▶ [Problem] Lines below starting with the line with "hashedKeyPattern (fingerprint s)" and going on through the line with "else if bool_decide" must be output exactly; the rest of the records must be left out.

▶ [Listed entries]
(* ===== verification/ScheduleStore.v ===== *)
(** * The PostgreSQL schedule store

    Package [schedule/postgres]: the table of [schema.go], the occurrence search,
    and [Materialize]/[List] of [store.go].  The queue a dispatch writes to lives in
    the same database, so it is part of the same transaction. *)

From S2P Require Import Prelude GoStrings GoRegexp JobTypes Job Database Schedule.
Local Open Scope Z_scope.

Record durableSchedule : Type := {
  fingerprint : string;
  expression : string;
  timeZone : string;
  jobName : string;
  queue_ : string;
  misfireGraceMS : Z;
  overlapPolicy_ : string;
  nextRunAt : time;
  lastEvaluatedAt : option time;
  lastCursorAt : option time;
  lastOccurrenceAt : option time;
  lastJobID : option string;
  lastOutcome : option string;
  createdAt : time;
  updatedAt : time
}.

Definition overlapPolicy : string := "forbid".

Definition outcome_text (o : Outcome) : string :=
  match o with
  | OutcomeNotDue => "not_due"
  | OutcomeEnqueued => "enqueued"
  | OutcomeOverlapSuppressed => "overlap_suppressed"
  | OutcomeMisfireSkipped => "misfire_skipped"
  | OutcomeContended => "contended"
  end.

Definition between (lo z hi : Z) : bool := (lo <=? z) && (z <=? hi).

Definition isSome {A} (o : option A) : bool := match o with Some _ => true | None => false end.

(** The CHECK constraints of the table. *)
Definition schedule_check (name : string) (s : durableSchedule) : bool :=
  between 1 (byte_len name) 128 && re_match namePattern name
  && (byte_len (fingerprint s) =? 64) && re_match hashedKeyPattern (fingerprint s)
  && between 1 (byte_len (expression s)) 256
  && between 1 (byte_len (timeZone s)) 128
  && between 1 (byte_len (jobName s)) 128 && re_match namePattern (jobName s)
  && between 1 (byte_len (queue_ s)) 64 && re_match queuePattern (queue_ s)
  && between 60000 (misfireGraceMS s) 31536000000
  && bool_decide (overlapPolicy_ s = "forbid")
  && match lastJobID s with Some j => between 1 (byte_len j) 1024 | None => true end
  && (createdAt s <=? updatedAt s)
  && match lastOutcome s with
     | None => negb (isSome (lastEvaluatedAt s)) && negb (isSome (lastCursorAt s))
               && negb (isSome (lastOccurrenceAt s)) && negb (isSome (lastJobID s))
     | Some o =>
         isSome (lastEvaluatedAt s) && isSome (lastCursorAt s)
         && (if bool_decide (o = "misfire_skipped")
             then negb (isSome (lastOccurrenceAt s)) && negb (isSome (lastJobID s))
             else if bool_decide (o = "enqueued") || bool_decide (o = "overlap_suppressed")
             then isSome (lastOccurrenceAt s) && isSome (lastJobID s) else false)
     end.

(** The database: the schedules and the queue [Q] beside them. *)
Record schedDb (Q : Type) : Type := {
  schedules : gmap string durableSchedule;
  sched_queue : Q;
  sched_tick : nat
}.
Arguments schedules {Q} _.
Arguments sched_queue {Q} _.
Arguments sched_tick {Q} _.

#[export] Instance schedDb_tx (Q : Type) : Transactional (schedDb Q) :=
  {| tx_tick := sched_tick;
     tx_bump := fun db => {| schedules := schedules db; sched_queue := sched_queue db;
                             sched_tick := S (sched_tick db) |};
     tx_restore := fun before after => {| schedules := schedules before;
                                          sched_queue := sched_queue before;
                                          sched_tick := sched_tick after |} |}.

(** ** Selecting the occurrence *)

Definition nextAfter (next : time -> time) (after : time) : result time :=
  let n := next after in
  if IsZero n || negb (After n after) || negb (aligned n Minute)
  then Err (Errorf "schedule/postgres: %s returned an invalid next occurrence") else Ok n.

(** The loop of [latestOccurrence]: the last minute offset whose next occurrence is
    not after [end_]. *)
Fixpoint search (fuel : nat) (next : time -> time) (lower end_ : time) (low high best : Z)
    : result Z :=
  match fuel with
  | O => Ok best
  | S fuel' =>
      if low <=? high then
        let middle := low + Z.quot (high - low) 2 in
        let candidate := Add lower (middle *w Minute)%go in
        let o := next (Add candidate (- Nanosecond)) in
        if IsZero o then search fuel' next lower end_ low (middle - 1) best
        else if Before o candidate || negb (aligned o Minute)
        then Err (Errorf "next occurrence is not a monotone whole UTC minute")
        else if After o end_ then search fuel' next lower end_ low (middle - 1) best
        else search fuel' next lower end_ (middle + 1) high middle
      else Ok best
  end.

(** Each turn halves the interval. *)
Definition search_fuel (minutes : Z) : nat := Z.to_nat (Z.log2 (minutes + 1)) + 2.

Definition latestOccurrence (next : time -> time) (start end_ : time) : result (option time) :=
  if IsZero start || IsZero end_ || After start end_
  then Err (Errorf "invalid occurrence search")
  else
  let lower := Truncate start Minute in
  let lower := if Before lower start then Add lower Minute else lower in
  let upper := Truncate end_ Minute in
  if After lower upper then Ok None
  else
  let minutes := Z.quot (Sub upper lower) Minute in
  match search (search_fuel minutes) next lower end_ 0 minutes (-1) with
  | Err e => Err e
  | Ok best =>
      if best <? 0 then Ok None
      else
      let candidate := Add lower (best *w Minute)%go in
      let o := next (Add candidate (- Nanosecond)) in
      if IsZero o || Before o start || After o end_ || Before o candidate || negb (aligned o Minute)
      then Err (Errorf "next occurrence failed final inclusive-window validation")
      else Ok (Some o)
  end.

(** ** Definitions against rows *)

Definition validateDefinition (d : ScheduleDefinition) : option error :=
  if (byte_len (sd_name d) =? 0) || (byte_len (sd_name d) >? ScheduleMaxNameBytes)
     || negb (re_match namePattern (sd_name d))
  then Some (Errorf "schedule/postgres: valid definition is required")
  else
  let jobName := def_name (sd_target d) in
  let queue := p_Queue (def_policy (sd_target d)) in
  if (byte_len (sd_expression d) =? 0) || (byte_len (sd_expression d) >? 256)
     || (byte_len (sd_timeZone d) =? 0) || (byte_len (sd_timeZone d) >? 128)
     || (byte_len jobName =? 0) || (byte_len jobName >? MaxNameBytes)
     || negb (re_match namePattern jobName)
     || (byte_len queue =? 0) || (byte_len queue >? MaxQueueBytes)
     || negb (re_match queuePattern queue)
     || negb (byte_len (sd_fingerprint d) =? 64)
     || negb (re_match hashedKeyPattern (sd_fingerprint d))
     || (sd_misfireGrace d <? Minute) || (sd_misfireGrace d >? 365 * 24 * Hour)
     || negb (Z.rem (sd_misfireGrace d) Minute =? 0)
  then Some (Errorf "schedule/postgres: invalid durable definition %s")
  else None.

Definition matches (d : ScheduleDefinition) (s : durableSchedule) : option error :=
  if negb (bool_decide (fingerprint s = sd_fingerprint d))
     || negb (bool_decide (expression s = sd_expression d))
     || negb (bool_decide (timeZone s = sd_timeZone d))
     || negb (bool_decide (jobName s = def_name (sd_target d)))
     || negb (bool_decide (queue_ s = p_Queue (def_policy (sd_target d))))
     || negb ((misfireGraceMS s *w Millisecond)%go =? sd_misfireGrace d)
     || negb (bool_decide (overlapPolicy_ s = overlapPolicy))
  then Some (Wrapf "%w: %s stores fingerprint %s, code has %s" ErrDefinitionConflict)
  else None.

(** ** Statements *)

Section store.
Context {Q : Type}.
Variable E : env.

(** One statement inside a transaction, at the database clock of its tick. *)
Definition sql {A} (format : string)
    (body : time -> nat -> schedDb Q -> result (A * schedDb Q)) : M (schedDb Q) A := fun db =>
  let n := sched_tick db in
  let tick db := tx_bump (St := schedDb Q) db in
  match fault E n with
  | Some e => (Err (Wrapf format e), tick db)
  | None => match body (clock E n) n db with
            | Err e => (Err (Wrapf format e), tick db)
            | Ok (a, db') => (Ok a, tick db')
            end
  end.

(** [find] without a lock, and [lock]: [FOR UPDATE SKIP LOCKED]. *)
Definition find (name : string) : M (schedDb Q) (option durableSchedule) :=
  sql "schedule/postgres: find %s: %w" (fun _ _ db => Ok (schedules db !! name, db)).

Definition lock (name : string) : M (schedDb Q) (option durableSchedule) :=
  sql "schedule/postgres: find %s: %w" (fun _ n db =>
    Ok (if bool_decide (name ∈ locked E n) then None else schedules db !! name, db)).

Definition exists_ (name : string) : M (schedDb Q) bool :=
  sql "schedule/postgres: inspect contention for %s: %w" (fun _ _ db =>
    Ok (isSome (schedules db !! name), db)).

Definition databaseClock : M (schedDb Q) time :=
  sql "schedule/postgres: read database clock: %w" (fun now _ db => Ok (now, db)).

Definition with_schedules (m : gmap string durableSchedule) (db : schedDb Q) : schedDb Q :=
  {| schedules := m; sched_queue := sched_queue db; sched_tick := sched_tick db |}.

Definition initial_row (d : ScheduleDefinition) (cursor now : time) : durableSchedule :=
  {| fingerprint := sd_fingerprint d; expression := sd_expression d; timeZone := sd_timeZone d;
     jobName := def_name (sd_target d); queue_ := p_Queue (def_policy (sd_target d));
     misfireGraceMS := Milliseconds (sd_misfireGrace d); overlapPolicy_ := overlapPolicy;
     nextRunAt := cursor; lastEvaluatedAt := None; lastCursorAt := None;
     lastOccurrenceAt := None; lastJobID := None; lastOutcome := None;
     createdAt := now; updatedAt := now |}.

Definition violation : error := Errorf "violates constraint".

(** [INSERT ... ON CONFLICT (name) DO NOTHING] *)
Definition insert_schedule (name : string) (row : durableSchedule) : M (schedDb Q) unit :=
  sql "schedule/postgres: initialize %s: %w" (fun _ _ db =>
    if negb (schedule_check name row) then Err violation
    else match schedules db !! name with
         | Some _ => Ok (tt, db)
         | None => Ok (tt, with_schedules (<[name := row]> (schedules db)) db)
         end).

(** The first cursor: the current minute if it is an occurrence, else the next one. *)
Definition initial_cursor (next : time -> time) (now : time) : result time :=
  let currentMinute := Truncate now Minute in
  let cursor := next (Add currentMinute (- Nanosecond)) in
  if IsZero cursor || negb (aligned cursor Minute) || Before cursor currentMinute
  then Err (Errorf "schedule/postgres: %s returned an invalid initialization occurrence")
  else if negb (TimeEqual cursor currentMinute) then nextAfter next now
  else Ok cursor.

Definition initialize (d : ScheduleDefinition) : M (schedDb Q) unit :=
  bindM databaseClock (fun now =>
  match initial_cursor (sd_next d) now with
  | Err e => throw e
  | Ok cursor => insert_schedule (sd_name d) (initial_row d cursor now)
  end).

Definition advanced (next evaluatedAt : time) (occurrenceAt : option time) (jobID : option string)
    (outcome : Outcome) (s : durableSchedule) : durableSchedule :=
  {| fingerprint := fingerprint s; expression := expression s; timeZone := timeZone s;
     jobName := jobName s; queue_ := queue_ s; misfireGraceMS := misfireGraceMS s;
     overlapPolicy_ := overlapPolicy_ s; nextRunAt := next; lastEvaluatedAt := Some evaluatedAt;
     lastCursorAt := Some (nextRunAt s); lastOccurrenceAt := occurrenceAt; lastJobID := jobID;
     lastOutcome := Some (outcome_text outcome); createdAt := createdAt s;
     updatedAt := evaluatedAt |}.

(** The compare-and-set [UPDATE]: exactly one row with the fingerprint and cursor that
    were read. *)
Definition advance (name : string) (stored : durableSchedule) (next evaluatedAt : time)
    (occurrenceAt : option time) (jobID : option string) (outcome : Outcome)
    : M (schedDb Q) unit :=
  bindM (sql "schedule/postgres: advance %s: %w" (fun _ _ db =>
    match schedules db !! name with
    | Some row =>
        if bool_decide (fingerprint row = fingerprint stored)
           && TimeEqual (nextRunAt row) (nextRunAt stored) then
          let row' := advanced next evaluatedAt occurrenceAt jobID outcome row in
          if schedule_check name row'
          then Ok (true, with_schedules (<[name := row']> (schedules db)) db)
          else Err violation
        else Ok (false, db)
    | None => Ok (false, db)
    end))
  (fun affected =>
   if affected then ret tt else throw (Errorf "schedule/postgres: advance %s affected %d rows")).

▶ [Written answer]
  && (byte_len (fingerprint s) =? 64) && re_match hashedKeyPattern (fingerprint s)
  && between 1 (byte_len (expression s)) 256
  && between 1 (byte_len (timeZone s)) 128
  && between 1 (byte_len (jobName s)) 128 && re_match namePattern (jobName s)
  && between 1 (byte_len (queue_ s)) 64 && re_match queuePattern (queue_ s)
  && between 60000 (misfireGraceMS s) 31536000000
  && bool_decide (overlapPolicy_ s = "forbid")
  && match lastJobID s with Some j => between 1 (byte_len j) 1024 | None => true end
  && (createdAt s <=? updatedAt s)
  && match lastOutcome s with
     | None => negb (isSome (lastEvaluatedAt s)) && negb (isSome (lastCursorAt s))
               && negb (isSome (lastOccurrenceAt s)) && negb (isSome (lastJobID s))
     | Some o =>
         isSome (lastEvaluatedAt s) && isSome (lastCursorAt s)
         && (if bool_decide (o = "misfire_skipped")
             then negb (isSome (lastOccurrenceAt s)) && negb (isSome (lastJobID s))
             else if bool_decide (o = "enqueued") || bool_decide (o = "overlap_suppressed")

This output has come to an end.